Jim Stewart is the owner of Summer Fields, a restaurant located across the street from the post office and a place Eichinger frequented for lunch. He said he will miss her courteousness and helpfulness.
“She’s a source of information for this community,” he said, “and that’s a pretty important thing for us here in Chester.
“One time I tried to count the number of people who actually live in town, and I came up with about 300, and that’s including the cats and the dogs,” he said and laughed.
“She goes out of her way to help. We’ve always been used to her handling us the mail, but now that’s changed. I’ve been here since ’88, and I just got the combination of my box.”
James Ridenour has worked next door to the post office at Ridenour's Gas for several years. He said he will miss her kind heartedness and her willingness to always lend a helping hand.
“Every morning when I walk into the post office, she always asks how I am doing and about the family,” he said. “She is truly one of the most sincere and devoted people in our community. Being from a small town, there have always been three types of communication: telephone, television and Opal. She always knew what was going on, what events were happening, who was getting married or divorced, who was having a baby, or even who was moving to town, before they even moved. She will be greatly missed in the post office.”
Of her many years at the post office, Eichinger said she will miss the people of Chester and her co-workers the most. But now she will have the free time to visit with her seven grandchildren, attend sporting events, crochet, attend services at the Chester United Methodist Church and sleep in.
“At first, I think it’ll be lonesome a little,” she said, as her eyes began to tear up. “I probably will cry. But, I’ve worked hard, and it’s time to go. I hope people will continue to serve this office as they have served me. We need a post office in this town. They took school out a few years ago.

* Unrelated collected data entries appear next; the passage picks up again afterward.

(** [SendCode] tells whether it succeeded; [PhoneLogin] answers an account and
    its token, or fails. *)
Record LoginProvider : Type := mk_LoginProvider {
  lp_SendCode : string -> bool;
  lp_PhoneLogin : string -> string -> option (string * string)
}.

Context (loginFactory : option (string -> string -> option LoginProvider)).

Definition login_delay (action : string) : Z :=
  if bool_decide (action = "login"%string) then 5 * second_ns else 60 * second_ns.

(** One action at a time, for all replicas. *)
Definition reserve_login (now : Z) (action : string) : Tx () :=
  next ← gets (fun db => lulu_login_limits db.(app) !! action);
  reject_if (from_option (fun n => now <? n) false next) ErrLoginLimited;;
  modify (fun db => set_app (set_lulu_login_limits (<[action := now + login_delay action]> (lulu_login_limits db.(app)))
                               db.(app)) db).

Definition loginPrepare (t : clock) (actor phone action : string) (version : Z) : Tx (Config * LoginProvider) :=
  reject_if (negb (phonePattern phone) || (version <? 1)) ErrConfigInvalid;;
  config_admin actor;;
  cfg ← gets readConfig;
  reject_if (negb (cf_Version cfg =? version)) ErrConfigConflict;;
  reject_if (negb (validAPIURL (cf_APIURL cfg)) || negb (cf_ProtocolKeyConfigured cfg)) ErrConfigInvalid;;
  factory ← found ErrConfigInvalid loginFactory;
  cipher ← gets (fun db => ls_protocol_cipher (lulu_setting db.(app)));
  key ← lift (unseal cipher "protocol");
  lift aead;;
  provider ← found ErrLoginFailed (factory (cf_APIURL cfg) key);
  reserve_login (sql_now t) action;;
  mret (cfg, provider).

Once you take the post office and church, there’s nothing left. But Sara is doing a good job, and I hope she continues working here.”
Sara Baringer, 19, is the current postmaster replacement and could become the next postmaster.
“The people here come in and talk to you,” Eichinger added. “Just the other day, one of my long-time customers came in and said to me, ‘The year you took over was the year I was born.’ Well, I never thought about it like that.”
She then grabbed a roll of paper towels from the counter, tore off a sheet and wiped away the tears from behind her glasses.